Любка засмеялась, держа руки за спиною, как бы грея их.
— Они, такие-то, счастливые, черти, — сказала она, смеясь.
— И отслужится небось скоро?
— То-то и беда, что скоро. Все писал, грозил: сопьюсь. А мне какая забота? Сам же будешь под забором лежать, — сказала Любка то, что часто говорила портному. — И опять же ревнив, надоел своей любовью до смерти… Все, бывало, грозит — убью, а скажи ласковое слово — сейчас слюни распустит. Да что ж, и убьет… Ночью, когда так-то кобель забрешет, жутко, правда…
— Ты жаловаться на него имеешь право, — сказал купец. — Это время прошло, чтобы сдуру, здорово живешь, людей бить.
Он съел всю солонину, обрезая ватный жир, допил водку. Глаза его стали маслянистей, полушубок он расстегнул. Икая, он вынул из кармана красную осьмушку табаку, камышовый мундштук, книжечку папиросной бумаги, аккуратно раскрыл ее, отдул один листок, свернул своими короткими пальцами с выпуклыми круглыми ногтями толстую папиросу, с наслаждением закурил.
— Давно замуж-то вышла? — спросил он с мутной усмешкой.
— Пятый год пошел.
— А детей не было?
— Не было.
— Почему же так? Ты ведь, думается, крепка, хороша.
— Страшная хорошая! — сказала Любка, польщенная, но улыбаясь насмешливо, и начала врать: — А уж это, видно, не моя вина, я сама по детях скучаю. Значит, он чем-нибудь испорчен, а моя какая может быть вина? Он на то и зло на меня имеет, на то и обижается. А я смолоду горячая была — искусаю его, бывало, до синяков, а у него старанья много, а все без толку… Плохая наша бабья доля, — сказала она.
Купец уставился на нее прищуренными глазами. Затягивался он все глубже, пуская дым в потолок.
— Это верно, — сказал он, не зная, что говорить. — Да что ты все около печки-то спасаешься?
— Греюсь, — ответила Любка с игривой скромностью и села к столу на стул.

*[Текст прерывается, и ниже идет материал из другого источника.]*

(* ===== verification/Sources.v ===== *)
(** * Sources and client protocols

    Models [crates/policy-fetcher/src/]: [sources.rs] and [proxy.rs] (where policies
    may come from, and the clients made of all of them), [fetcher.rs] (how a source is talked to), [client_config] of
    [registry/mod.rs] and the client built by [https.rs]. Certificate parsing, the
    process environment and the files of certificates are the parameter [SourceEnv]. *)

From S2P Require Import Prelude Bytes RustStr VerificationConstraints.

(** ** Certificates and proxies *)

Inductive Certificate :=
| Der (data : bytes)
| Pem (data : bytes).

Record ProxyConfig := {
  http_proxy : option string;
  https_proxy : option string;
  no_proxy : option string;
}.

Class SourceEnv := {
  (** [std::env::var(..).ok()] *)
  env_var : string → option string;
  (** [parse_x509_pem(..).is_ok()] and [X509Certificate::from_der(..).is_ok()] *)
  is_pem : bytes → bool;
  is_der : bytes → bool;
  (** [fs::read] of a certificate file *)
  read_certificate : string → result bytes string;
  (** [reqwest::Certificate::from_der] and [from_pem]: the error, if any *)
  reqwest_from_der : bytes → option string;
  reqwest_from_pem : bytes → option string;
  (** [reqwest::Proxy::https] and [http]: the error, if any *)
  reqwest_proxy : string → option string;
}.

Inductive SourceError :=
| SourceInvalidURLError (url : string)
| SourceOCIRegistryError (display : string)
| SourceInvalidReference (display : string)
| EmptyLayersError (policy : string)
| InvalidCertificateError (message : string)
| CannotReadCertificateError (display : string)
| SourceYamlError (display : string)
| FailedToCreateHttpClientError (display : string).

Definition SourceError_to_string (e : SourceError) : string :=
  match e with
  | SourceInvalidURLError url => "invalid URL: " +:+ url
  | SourceOCIRegistryError e => "Fail to interact with OCI registry: " +:+ e
  | SourceInvalidReference e => "Invalid OCI image reference: " +:+ e
  | EmptyLayersError policy => "could not pull policy " +:+ policy +:+ ": empty layers"
  | InvalidCertificateError message => "Invalid certificate: " +:+ message
  | CannotReadCertificateError e => "Cannot read certificate from file: " +:+ e
  | SourceYamlError e => e
  | FailedToCreateHttpClientError e => "failed to create the http client: " +:+ e
  end.

Section sources.
Context `{SourceEnv}.

Definition or_else {A} (a b : option A) : option A :=
  match a with Some _ => a | None => b end.

Definition get_proxy_env_vars : option string * option string * option string :=
  (or_else (env_var "HTTP_PROXY") (env_var "http_proxy"),
   or_else (env_var "HTTPS_PROXY") (env_var "https_proxy"),
   or_else (env_var "NO_PROXY") (env_var "no_proxy")).

Definition ProxyConfig_from_env : ProxyConfig :=
  let '(http_proxy, https_proxy, no_proxy) := get_proxy_env_vars in
  {| http_proxy := http_proxy; https_proxy := https_proxy; no_proxy := no_proxy |}.

(** ** The sources file *)

Inductive RawSourceAuthority :=
| AuthorityData (data : bytes)
| AuthorityPath (path : string).

Record RawSources := {
  raw_insecure_sources : gset string;
  raw_source_authorities : gmap string (list RawSourceAuthority);
  raw_proxies : option ProxyConfig;
}.

Record Sources := {
  insecure_sources : gset string;
  source_authorities : gmap string (list Certificate);
  source_proxies : option ProxyConfig;
}.

Definition Sources_default : Sources :=
  {| insecure_sources := ∅; source_authorities := ∅; source_proxies := None |}.

(** [TryFrom<RawSourceAuthority> for RawCertificate] *)
Definition RawCertificate_try_from (a : RawSourceAuthority) : result bytes SourceError :=
  match a with
  | AuthorityData data => Ok data
  | AuthorityPath path => map_err CannotReadCertificateError (read_certificate path)
  end.

(** [TryFrom<RawCertificate> for Certificate] *)
Definition Certificate_try_from (cert_data : bytes) : result Certificate SourceError :=
  if is_pem cert_data then Ok (Pem cert_data)
  else if is_der cert_data then Ok (Der cert_data)
  else Err (InvalidCertificateError "Raw certificate is not in PEM nor in DER encoding").

Definition push_authority (certs : list Certificate) (authority : RawSourceAuthority) :
    result (list Certificate) SourceError :=
  let? raw_cert := RawCertificate_try_from authority in
  let? cert := Certificate_try_from raw_cert in
  Ok (certs ++ [cert]).

(** [TryFrom<RawSourceAuthorities> for SourceAuthorities] *)
Definition SourceAuthorities_try_from `{HashIter}
    (raw : gmap string (list RawSourceAuthority)) :
    result (gmap string (list Certificate)) SourceError :=
  try_fold (λ sa '(host, authorities),
      let? certs := try_fold push_authority [] authorities in
      Ok (<[host := certs]> sa)) ∅ (hash_iter raw).

(** [TryFrom<RawSources> for Sources] *)
Definition Sources_try_from `{HashIter} (s : RawSources) : result Sources SourceError :=
  let? authorities := SourceAuthorities_try_from (raw_source_authorities s) in
  Ok {| insecure_sources := raw_insecure_sources s;
        source_authorities := authorities; source_proxies := raw_proxies s |}.

Definition is_insecure_source (s : Sources) (host : string) : bool :=
  bool_decide (host ∈ insecure_sources s).

Definition source_authority (s : Sources) (host : string) : option (list Certificate) :=
  source_authorities s !! host.

Definition proxies (s : Sources) : ProxyConfig :=
  unwrap_or ProxyConfig_from_env (source_proxies s).

(** ** Protocols *)

Inductive TlsVerificationMode :=
| CustomCaCertificates (certificates : list Certificate)
| SystemCa
| NoTlsVerification.

Inductive ClientProtocol :=
| Http
| Https (mode : TlsVerificationMode).

(** [host_and_port] of [lib.rs] *)
Definition host_and_port `{UrlLib} (url : Url) : result string string :=
  let? host := ok_or (url_host_str url) (url_to_string url) in
  Ok (host +:+ match url_port url with Some port => ":" +:+ pretty port | None => "" end).

(** The error is the [InvalidURLError] of the URL. *)
Definition client_protocol `{UrlLib} (url : Url) (sources : Sources) :
    result ClientProtocol string :=
  let? host := host_and_port url in
  match source_authority sources host with
  | Some certificates => Ok (Https (CustomCaCertificates certificates))
  | None => Ok (Https SystemCa)
  end.

(** ** Clients *)

Inductive OciClientProtocol := OciHttp | OciHttps.

(** The fields of [oci_client::client::ClientConfig] the code sets. *)
Record ClientConfig := {
  cc_protocol : OciClientProtocol;
  cc_accept_invalid_certificates : bool;
  cc_extra_root_certificates : list Certificate;
  cc_proxy : ProxyConfig;
}.

Definition OciClientProtocol_from (p : ClientProtocol) : OciClientProtocol :=
  match p with Http => OciHttp | Https _ => OciHttps end.

Definition client_config (client_protocol : ClientProtocol) (sources : Sources) : ClientConfig :=
  let proxy := proxies sources in
  let config accept certs :=
    {| cc_protocol := OciClientProtocol_from client_protocol;
       cc_accept_invalid_certificates := accept;
       cc_extra_root_certificates := certs; cc_proxy := proxy |} in
  match client_protocol with
  | Http => config false []
  | Https SystemCa => config false []
  | Https (CustomCaCertificates certificates) => config false certificates
  | Https NoTlsVerification => config true []
  end.

(** The settings of the [reqwest] client. *)
Record HttpClient := {
  hc_https_only : bool;
  hc_accept_invalid_certs : bool;
  hc_extra_certs : list Certificate;
  hc_proxy : ProxyConfig;
}.

(** [TryFrom<&Certificate> for reqwest::Certificate] *)
Definition reqwest_certificate (c : Certificate) : result Certificate SourceError :=
  match c with
  | Der data =>
      match reqwest_from_der data with
      | None => Ok c
      | Some err => Err (InvalidCertificateError
          ("could not load certificate as DER encoded: " +:+ err))
      end
  | Pem data =>
      match reqwest_from_pem data with
      | None => Ok c
      | Some err => Err (InvalidCertificateError
          ("could not load certificate as PEM encoded: " +:+ err))
      end
  end.

Definition check_proxy (proxy_url : option string) : result unit SourceError :=
  match proxy_url ≫= reqwest_proxy with
  | Some err => Err (FailedToCreateHttpClientError err)
  | None => Ok tt
  end.

(** The client builder of [Https::fetch] *)
Definition https_client (client_protocol : ClientProtocol) (sources : Sources) :
    result HttpClient SourceError :=
  let proxy_sources := proxies sources in
  let client https_only accept certs :=
    {| hc_https_only := https_only; hc_accept_invalid_certs := accept;
       hc_extra_certs := certs; hc_proxy := proxy_sources |} in
  let? client := match client_protocol with
    | Http => Ok (client false false [])
    | Https SystemCa => Ok (client true false [])
    | Https (CustomCaCertificates ca_certificates) =>
        let? certs := try_fold (λ certs c,
            let? c := reqwest_certificate c in Ok (certs ++ [c])) [] ca_certificates in
        Ok (client true false certs)
    | Https NoTlsVerification => Ok (client true true [])
    end in
  let? _ := check_proxy (https_proxy proxy_sources) in
  let? _ := check_proxy (http_proxy proxy_sources) in
  Ok client.

(** ** Clients of the verification

    The client of the [sigstore] crate is made from all the sources, not for one host. *)
Inductive SourcesProtocol := SourcesHttps | SourcesHttpsExcept (insecure : list string).

Record SourcesClientConfig := {
  sc_protocol : SourcesProtocol;
  sc_accept_invalid_certificates : bool;
  sc_extra_root_certificates : list Certificate;
  sc_proxy : option ProxyConfig;
}.

Definition sources_protocol `{HashIter} (s : Sources) : SourcesProtocol :=
  if decide (insecure_sources s = ∅) then SourcesHttps
  else SourcesHttpsExcept (hash_keys (gset_to_gmap tt (insecure_sources s))).

Definition sources_root_certificates `{HashIter} (s : Sources) : list Certificate :=
  (hash_iter (source_authorities s)).*2 ≫= id.

(** [From<Sources> for sigstore::registry::ClientConfig] *)
Definition sigstore_client_config `{HashIter} (s : Sources) : SourcesClientConfig :=
  {| sc_protocol := sources_protocol s; sc_accept_invalid_certificates := false;
     sc_extra_root_certificates := sources_root_certificates s; sc_proxy := Some (proxies s) |}.

(** [From<Sources> for oci_client::client::ClientConfig]; its proxies stay at the default. *)
Definition oci_sources_client_config `{HashIter} (s : Sources) : SourcesClientConfig :=
  {| sc_protocol := sources_protocol s; sc_accept_invalid_certificates := false;
     sc_extra_root_certificates := sources_root_certificates s; sc_proxy := None |}.

(** ** Properties *)

(** A registry is contacted in clear exactly when it is an insecure source. *)
Definition contacts_in_clear (p : SourcesProtocol) (registry : string) : Prop :=
  match p with SourcesHttps => False | SourcesHttpsExcept l => registry ∈ l end.

Lemma verification_clear_exact `{HashIter} s registry :
  contacts_in_clear (sc_protocol (sigstore_client_config s)) registry ↔ is_insecure_source s registry = true.
Proof.
  rewrite /is_insecure_source bool_decide_eq_true /= /sources_protocol. case_decide as He; simpl; [set_solver|].
  by rewrite elem_of_hash_keys -elem_of_dom dom_gset_to_gmap.
Qed.

(** The authority of one source is trusted for every registry. *)
Lemma verification_trusts_every_authority `{HashIter} s c :
  c ∈ sc_extra_root_certificates (sigstore_client_config s) ↔
  ∃ host certificates, source_authority s host = Some certificates ∧ c ∈ certificates.
Proof.
  rewrite /= /sources_root_certificates list_elem_of_bind. split.
  - intros (certs & Hc & ([host certs'] & -> & Hin)%list_elem_of_fmap).
    rewrite hash_iter_perm elem_of_map_to_list in Hin. by exists host, certs'.
  - intros (host & certs & Hs & Hc). exists certs. split; [done|]. apply list_elem_of_fmap.
    exists (host, certs). split; [done|]. by rewrite hash_iter_perm elem_of_map_to_list.
Qed.

(** A connection whose peer is authenticated. *)
Inductive Connection :=
| OciConnection (c : ClientConfig)
| HttpConnection (c : HttpClient).

Definition authenticated (c : Connection) : Prop :=
  match c with
  | OciConnection c => cc_protocol c = OciHttps ∧ cc_accept_invalid_certificates c = false
  | HttpConnection c => hc_https_only c = true ∧ hc_accept_invalid_certs c = false
  end.

Definition protocol_authenticated (p : ClientProtocol) : Prop :=
  match p with Https NoTlsVerification | Http => False | Https _ => True end.

Lemma client_protocol_authenticated `{UrlLib} url sources p :
  client_protocol url sources = Ok p → protocol_authenticated p.
Proof. rw /client_protocol. intros Hp. res_simpl. by case_match; simplify_eqs. Qed.

(** Exactly the authenticated protocols build authenticated clients. *)
Lemma client_config_authenticated p sources :
  authenticated (OciConnection (client_config p sources)) ↔ protocol_authenticated p.
Proof. destruct p as [|[]]; simpl; naive_solver. Qed.

Lemma https_client_authenticated p sources c :
  https_client p sources = Ok c →
  authenticated (HttpConnection c) ↔ protocol_authenticated p.
Proof. destruct p as [|[]]; rw /https_client => Hc; res_simpl; simpl; naive_solver. Qed.
End sources.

Она понимала, что купец начал томиться, не зная, как приступить к делу. Купец, отвалясь к спинке дивана, порою вздыхал, отдувался, закрывая глаза и хмуро улыбаясь, порою тяжело смотрел на ее грудь, пробор, — и глаза его то стекленели, то вспыхивали. Делая вид, что она ничего не замечает, Любка, опустив ресницы, пила жидкий чай с лимоном, скромно вытирала концом головного платка потеющую верхнюю губу, покрытую черным пушком. Купец вздохнул еще шумнее и вдруг, не глядя на нее, стал торопливо и неловко расстегивать своей крепкой рукой пазуху синей фланелевой рубахи, под которой был жилет. Расстегнув и жилет, он запустил руку во внутренний боковой карман и вытащил бумажник. Любка сдвинула пальцем тонкий ломтик лимона к краю блюдца, положила его в рот и стала высасывать, не в меру морщась, делая вид, что чувствует только одно — острую кислоту. Мгновенно заметила она, что бумажник очень толстый и потертый, быстрым взглядом окинула пухлую пачку розовых кредиток, которую вынул купец из бумажника. Отделив одну кредитку, склеенную бумажной ленточкой, спрятав остальные, он стал левой рукой пихать бумажник обратно, а правую ковшиком положил на нее.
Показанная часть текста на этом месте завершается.